Все, что мы до сих пор описывали, относится к естественному, т.е. эволюционному развитию городской среды. При этом уплотнение выступает показателем качества и эффективности использования городской территории. Почему? Да потому что только высокая функциональная плотность дает максимальный выбор видов деятельности, обмена и потребления, только на определенном уровне их концентрации возможна организация пешеходных зон, пассажей и прочих потребительских комплексов, что характеризует высшую фазу развития исторического города. Нетрудно заметить, что среди основных закономерностей естественного уплотнения структуризация внутриквартального пространства и его деление с образованием новых коммуникаций — чаще всего отсутствует. Российское развитие чем-нибудь да отличится. И никто вроде не виноват.
В конце ХIX – начале ХХ вв. кварталы начали было делиться, да помешали революция с разрухой – еле живому городу не до деления кварталов, благо движения никакого. Затем социализм переключил всеобщее внимание на метро и новые проспекты, пошло укрупнение фрагментов городского плана, нужда в «замельченном историзме» надолго отпала.
В разделе 13 «Основных положений генерального плана 1935 года» написано просто: «Вместо мелких кварталов в 1,5-2 га, плотно застроенных – на 50-60% – мелкими домами, изрезанных при этом большим количеством пересекающих магистрали переулков – строить крупные кварталы в 9-15 га». В этой фразе – источник многих нынешних московских бед. Директивно был необратимо препарирован исторический процесс формирования среды. Авторы конечно не вредители, но и совсем уж не футурологи. А директива продолжала действовать и когда про генплан 1935 г. все забыли. Ставка была на общественный транспорт, автомобилизация в 60-80-е гг. не была угрожающей – на улицах тесновато, но терпимо. О близком возрождении капитализма нигде не сообщалось, а кварталы тем временем необратимо укрупнялись.

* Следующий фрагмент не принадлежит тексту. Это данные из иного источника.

(* ===== verification/Updater.v ===== *)
(** * Updates of an app ([packages/ui/src/updater.tsx])

    The card that looks for a newer release and installs it.  Its two handlers
    wait for the native updater; what is waited for is part of the state and the
    answers are events.  [asked] counts the requests to the updater of the check
    under way, for the theorems alone. *)

From Stdlib Require Import QArith Qminmax Lqa.
From S2P Require Import Prelude JsString.
Local Open Scope Z_scope.

(** What a promise of the native code is rejected with. *)
Inductive Failure := AnError (message : jstr) | AString (text : jstr) | Another.
(** What a handler waits for. *)
Inductive Work :=
  | Idle
  | Versioning
  | Checking (attempt : nat)
  | Delayed
  | Installing (received total : Z)
  | Relaunching.
Record Card := mkCard {
  currentVersion : jstr; available : option jstr; status : jstr; busy : bool; progress : option Q;
  work : Work; asked : nat
}.

Definition msg_checking : jstr := js "Checking for updates…".
Definition msg_not_installed : jstr := js "Update checks are available in the installed app.".
Definition msg_releases : jstr := js "Checking GitHub Releases…".
Definition msg_none : jstr := js "No newer signed release was found.".
Definition msg_ready (appName version : jstr) : jstr := appName ++ js " " ++ version ++ js " is ready to install.".
Definition detail (f : Failure) : jstr :=
  match f with AnError m => m | AString t => t | Another => js "GitHub Releases did not return a readable response." end.
Definition msg_failed (f : Failure) : jstr :=
  js "Update check failed: " ++ detail f ++ js " Retry, or use Manual downloads below.".
Definition msg_downloading : jstr := js "Downloading the signed update…".
Definition msg_installed : jstr := js "Update installed. Restarting Cinder…".
Definition msg_uninstalled (f : Failure) : jstr :=
  match f with
  | AnError m => m ++ js " You can install the latest package manually below."
  | _ => js "The update could not be installed. Use the manual download below."
  end.

(** ** The handlers, from one wait to the next *)

Definition waits (k : Work) (c : Card) : Card :=
  mkCard (currentVersion c) (available c) (status c) (busy c) (progress c) k (asked c).
Definition says (m : jstr) (b : bool) (k : Work) (c : Card) : Card :=
  mkCard (currentVersion c) (available c) m b (progress c) k (asked c).
Definition ask (attempt : nat) (c : Card) : Card :=
  mkCard (currentVersion c) (available c) (status c) (busy c) (progress c) (Checking attempt) (S (asked c)).
Definition checkForUpdates (isTauri : bool) (c : Card) : Card :=
  if isTauri then mkCard (currentVersion c) (available c) msg_releases true None Versioning 0
  else says msg_not_installed (busy c) (work c) c.
Definition versioned (r : outcome Failure jstr) (c : Card) : Card :=
  match r with
  | Ok v => ask 0 (mkCard v (available c) (status c) (busy c) (progress c) (work c) (asked c))
  | Throw f => says (msg_failed f) false Idle c
  end.
(** The loop of [checkWithRetry], two attempts with a second between them. *)
Definition checked (appName : jstr) (attempt : nat) (r : outcome Failure (option jstr)) (c : Card) : Card :=
  match r with
  | Ok next =>
    mkCard (currentVersion c) next (match next with Some v => msg_ready appName v | None => msg_none end) false (progress c) Idle (asked c)
  | Throw f => if Nat.eqb attempt 0 then waits Delayed c else says (msg_failed f) false Idle c
  end.
Definition install (c : Card) : Card :=
  match available c with None => c | Some _ => says msg_downloading true (Installing 0 0) c end.
Inductive Download := Started (contentLength : option Z) | Progress (chunkLength : Z) | Finished.
Definition set_progress (p : option Q) (k : Work) (c : Card) : Card :=
  mkCard (currentVersion c) (available c) (status c) (busy c) p k (asked c).
(** [Math.min(100, (received / total) * 100)] *)
Definition part (received total : Z) : Q := Qmin 100 (inject_Z received / inject_Z total * 100).
Definition downloaded (received total : Z) (e : Download) (c : Card) : Card :=
  match e with
  | Started n => waits (Installing 0 (default 0 n)) c
  | Progress n =>
    let received := received + n in
    set_progress (if total =? 0 then None else Some (part received total)) (Installing received total) c
  | Finished => set_progress (Some 100%Q) (Installing received total) c
  end.
Definition installed (r : outcome Failure unit) (c : Card) : Card :=
  match r with Ok _ => says msg_installed (busy c) Relaunching c | Throw f => says (msg_uninstalled f) false Idle c end.
Definition relaunched (r : outcome Failure unit) (c : Card) : Card :=
  match r with Ok _ => waits Idle c | Throw f => says (msg_uninstalled f) false Idle c end.

(** ** The card *)

Inductive Event :=
  | Check | Install
  | Versioned (r : outcome Failure jstr) | Checked (r : outcome Failure (option jstr)) | Waited
  | Downloaded (e : Download) | Installed (r : outcome Failure unit) | Relaunched (r : outcome Failure unit).
(** One button is there, for the update that is known or for another check. *)
Definition step (isTauri : bool) (appName : jstr) (e : Event) (c : Card) : Card :=
  match e, work c with
  | Check, _ => match available c with None => if busy c then c else checkForUpdates isTauri c | Some _ => c end
  | Install, _ => if busy c then c else install c
  | Versioned r, Versioning => versioned r c
  | Checked r, Checking attempt => checked appName attempt r c
  | Waited, Delayed => ask 1 c
  | Downloaded e, Installing received total => downloaded received total e c
  | Installed r, Installing _ _ => installed r c
  | Relaunched r, Relaunching => relaunched r c
  | _, _ => c
  end.
(** The card looks for an update when it is first shown. *)
Definition mounted (isTauri : bool) : Card := checkForUpdates isTauri (mkCard [] None msg_checking false None Idle 0).
Definition run (isTauri : bool) (appName : jstr) (es : list Event) (c : Card) : Card :=
  fold_left (fun c e => step isTauri appName e c) es c.

(** ** Properties *)

(** Lengths are what the updater counts, so they are not negative. *)
Definition counted (e : Event) : bool :=
  match e with
  | Downloaded (Started (Some n)) | Downloaded (Progress n) => 0 <=? n
  | _ => true
  end.
Definition within (p : option Q) : Prop := match p with Some p => (0 <= p <= 100)%Q | None => True end.
Definition work_ok (c : Card) : Prop :=
  match work c with
  | Idle => True
  | Versioning => busy c = true /\ asked c = 0%nat
  | Checking k => busy c = true /\ asked c = S k /\ (k <= 1)%nat
  | Delayed => busy c = true /\ asked c = 1%nat
  | Installing r t => busy c = true /\ 0 <= r /\ 0 <= t /\ available c <> None
  | Relaunching => busy c = true /\ available c <> None
  end.
Record Good (c : Card) : Prop := { g_work : work_ok c; g_progress : within (progress c); g_asked : (asked c <= 2)%nat }.

Lemma part_within r t : 0 <= r -> 0 < t -> (0 <= part r t <= 100)%Q.
Proof.
  intros Hr Ht. unfold part. split; [|apply Q.le_min_l]. apply Q.min_glb; [discriminate|].
  apply Qmult_le_0_compat; [|discriminate]. unfold Qdiv. apply Qmult_le_0_compat.
  - change 0%Q with (inject_Z 0). by rewrite <- Zle_Qle.
  - apply Qinv_le_0_compat. change 0%Q with (inject_Z 0). rewrite <- Zle_Qle. lia.
Qed.
Lemma good_check isTauri c : Good c -> Good (checkForUpdates isTauri c).
Proof. intros [Hw Hp Ha]. destruct isTauri; split; cbn; try done; lia. Qed.
Lemma good_says m b k c : Good c -> k = Idle \/ (k = work c /\ b = busy c) -> Good (says m b k c).
Proof. intros [Hw Hp Ha] [->|[-> ->]]; by split. Qed.
Lemma good_downloaded r t e c : work c = Installing r t -> counted (Downloaded e) = true -> Good c -> Good (downloaded r t e c).
Proof.
  intros Ew Hn [Hw Hp Ha]. unfold work_ok in Hw. rewrite Ew in Hw. destruct Hw as (Hb & Hr & Ht & Hv).
  destruct e as [n|n|]; cbn in Hn; split; try done; cbn.
  - split_and!; [done|lia|destruct n; cbn; lia|done].
  - split_and!; [done|lia|done..].
  - destruct (Z.eqb_spec t 0); [done|]. apply part_within; lia.
Qed.
Lemma card_step isTauri appName e c : counted e = true -> Good c -> Good (step isTauri appName e c).
Proof.
  intros He Hc. destruct e as [| |r|r| |e|r|r]; cbn [step].
  - destruct (available c), (busy c); try done. by apply good_check.
  - destruct (busy c); [done|]. unfold install. destruct (available c) eqn:Ev; [|done]. destruct Hc. split; try done. cbn.
    by rewrite Ev.
  - destruct (work c) eqn:Ew; try done. destruct Hc as [Hw Hp Ha]. unfold work_ok in Hw. rewrite Ew in Hw.
    destruct Hw as [Hb Hk]. destruct r; [|by apply good_says; [split; [unfold work_ok; rewrite Ew| |]|left]].
    split; cbn; rewrite ?Hk; try done; lia.
  - destruct (work c) eqn:Ew; try done. destruct Hc as [Hw Hp Ha]. unfold work_ok in Hw. rewrite Ew in Hw.
    destruct Hw as (Hb & Hk & Hl). destruct r as [next|f]; [by split|]. cbn. destruct (Nat.eqb_spec attempt 0) as [->|]; by split.
  - destruct (work c) eqn:Ew; try done. destruct Hc as [Hw Hp Ha]. unfold work_ok in Hw. rewrite Ew in Hw.
    destruct Hw as (Hb & Hk). split; cbn; rewrite ?Hk; try done; lia.
  - destruct (work c) as [| | | |r t|] eqn:Ew; try done. by apply good_downloaded.
  - destruct (work c) eqn:Ew; try done. destruct Hc as [Hw Hp Ha]. unfold work_ok in Hw. rewrite Ew in Hw.
    destruct Hw as (Hb & _ & _ & Hv). destruct r; by split.
  - destruct (work c) eqn:Ew; try done. destruct Hc as [Hw Hp Ha]. destruct r; by split.
Qed.
Lemma good_run isTauri appName es c : forallb counted es = true -> Good c -> Good (run isTauri appName es c).
Proof.
  revert c. induction es as [|e es IH]; intros c He Hc; [done|]. cbn in He. apply andb_true_iff in He as [He Hes].
  apply IH; [done|]. by apply card_step.
Qed.
(** Whatever is pressed and answered, the bar is between nothing and a hundred,
    a check asks the updater at most twice, an update is only installed after
    one was found, and while anything is waited for the buttons are off. *)
Theorem updater_wellformed isTauri appName es (He : forallb counted es = true) :
  let c := run isTauri appName es (mounted isTauri) in
  within (progress c) /\ (asked c <= 2)%nat /\ (work c <> Idle -> busy c = true) /\
  (forall r t, work c = Installing r t -> available c <> None).
Proof.
  cbv zeta. assert (Good (mounted isTauri)) as H0 by (apply good_check; split; [done..|]; cbn; lia).
  destruct (good_run isTauri appName es _ He H0) as [Hw Hp Ha]. split_and!; [done..| |].
  - unfold work_ok in Hw. intros Hn. destruct (work _); by try apply Hw.
  - unfold work_ok in Hw. intros r t E. rewrite E in Hw. apply Hw.
Qed.

(** A check from the press to its end: what the version, the first and the
    second answer are decides what is said, what is on offer and how often the
    updater was asked. *)
Definition check_answers (v : outcome Failure jstr) (first second : outcome Failure (option jstr)) : list Event :=
  [Check; Versioned v; Checked first; Waited; Checked second].
Theorem check_outcome appName c v first second (Hi : work c = Idle) (Hb : busy c = false) (Ha : available c = None) :
  run true appName (check_answers v first second) c =
  match v with
  | Throw f => mkCard (currentVersion c) None (msg_failed f) false None Idle 0
  | Ok v =>
    match first, second with
    | Ok (Some u), _ => mkCard v (Some u) (msg_ready appName u) false None Idle 1
    | Ok None, _ => mkCard v None msg_none false None Idle 1
    | Throw _, Ok (Some u) => mkCard v (Some u) (msg_ready appName u) false None Idle 2
    | Throw _, Ok None => mkCard v None msg_none false None Idle 2
    | Throw _, Throw f => mkCard v None (msg_failed f) false None Idle 2
    end
  end.
Proof.
  unfold run, check_answers. cbn [fold_left step]. rewrite Ha, Hb.
  destruct v as [v|f]; [|cbn; by rewrite Ha]. destruct first as [[u|]|f]; [done..|]. destruct second as [[u|]|f']; try done.
  cbn. by rewrite Ha.
Qed.

Module UpdaterRuns.
Definition app : jstr := js "Matchbox".
Definition found : Card := run true app [Versioned (Ok (js "1.0")); Checked (Ok (Some (js "1.1")))] (mounted true).
Lemma updater_wellformed_witness :
  progress (run true app [Install; Downloaded (Started (Some 200)); Downloaded (Progress 50)] found) = Some (part 50 200) /\
  within (progress (run true app [Versioned (Ok (js "1.0")); Checked (Ok (Some (js "1.1"))); Install; Downloaded (Started (Some 200)); Downloaded (Progress 50)] (mounted true))).
Proof.
  split; [reflexivity|].
  exact (proj1 (updater_wellformed true app [Versioned (Ok (js "1.0")); Checked (Ok (Some (js "1.1"))); Install; Downloaded (Started (Some 200)); Downloaded (Progress 50)] eq_refl)).
Defined.
Lemma check_outcome_witness :
  run true app (check_answers (Ok (js "1.0")) (Throw Another) (Ok None)) (mkCard [] None [] false None Idle 0) =
  mkCard (js "1.0") None msg_none false None Idle 2.
Proof. apply (check_outcome app (mkCard [] None [] false None Idle 0) (Ok (js "1.0")) (Throw Another) (Ok None)); reflexivity. Defined.
(** The updater rejects with a text; the check shows it, the installation does not. *)
Example install_text_dropped :
  status (run true app [Install; Installed (Throw (AString (js "bad signature")))] found) =
    js "The update could not be installed. Use the manual download below." /\
  status (run true app [Versioned (Throw (AString (js "bad signature")))] (mounted true)) =
    js "Update check failed: bad signature Retry, or use Manual downloads below.".
Proof. split; vm_compute; reflexivity. Qed.
(** The bar of a download that failed stays, and is there when the next one begins. *)
Example failed_progress_stays :
  let es := [Install; Downloaded (Started (Some 200)); Downloaded (Progress 100); Installed (Throw Another); Install] in
  work (run true app es found) = Installing 0 0 /\ progress (run true app es found) = Some (part 100 200) /\ (part 100 200 == 50)%Q.
Proof. vm_compute. done. Qed.
End UpdaterRuns.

В отношении Москвы держится устойчивая легенда, что она самая зеленая из европейских столиц. Это было предметом гордости в советский период, остается и сейчас. Несложно догадаться, что остальные столицы, в том числе и С-Петербург, которые «честно» двигались по пути капиталистического уплотнения, прошли этот период озелененности еще в XIX веке и благополучно отодвинули внутриквартальную зелень на периферию. Наша застройка и так отставала из-за обилия дерева и пожаров, а тут 1917 год – и стоп-кадр в развитии. Куда дошли, там и встали. И зелени много, и «московский дворик» Поленова, и козы. Но ведь это подарок беды, ничем особо не заслуженный, а лишь свидетельствующий о недоразвитости застройки. За последние 20 лет зелени, конечно, поубавилось, но в кварталах её ещё достаточно много. Интересно вспомнить, куда ушли пресловутые европейские столицы – а они давно перешагнули «зеленый» этап – и представить, что стало бы с зеленью Москвы, не будь1917 г. При естественном, т.е. длительном развитии зелень из уплотняемых кварталов уходит и трансформируется в бульвары типа парижских, люксембургские сады, кольца скверов типа Рингштрассе в Вене, словом, становится общедоступным элементом городского каркаса, что требует его соответствующей реконструкции и оформления. Но из кварталов центра европейских городов зелень необратимо ушла, оставаясь лишь на территории дворцов, усадеб, храмов и других ценных мест, чего у нас, слава Богу, хватает. Это ждало и Москву. И что-то даже из таких каркасных элементов стало возникать, например: скверы на Петровке, угол Сретенки и Сухаревки, на Крымской площади, хотя их обустройство совсем не регулярное. К сожалению, сюда же относятся и варварские по происхождению скверы на Пушкинской (со сносом Страстного монастыря) и на Миусах(со сносом собора Александра Невского). Но это трудно назвать целенаправленной градостроительной деятельностью. Скверы возникали «по умолчанию» при сносе чего-то более важного – и снова как подарок беды. Рискую набрать врагов среди экологов, но деревья в московских дворах нельзя рассматривать как реликты, но как «запас на развитие» с довольно жесткой дихотомией: либо они способны создать самостоятельную городскую цельность, либо они – принадлежность (рудимент) промежуточной стадии и должны подчиниться логике развития и уплотнения квартала.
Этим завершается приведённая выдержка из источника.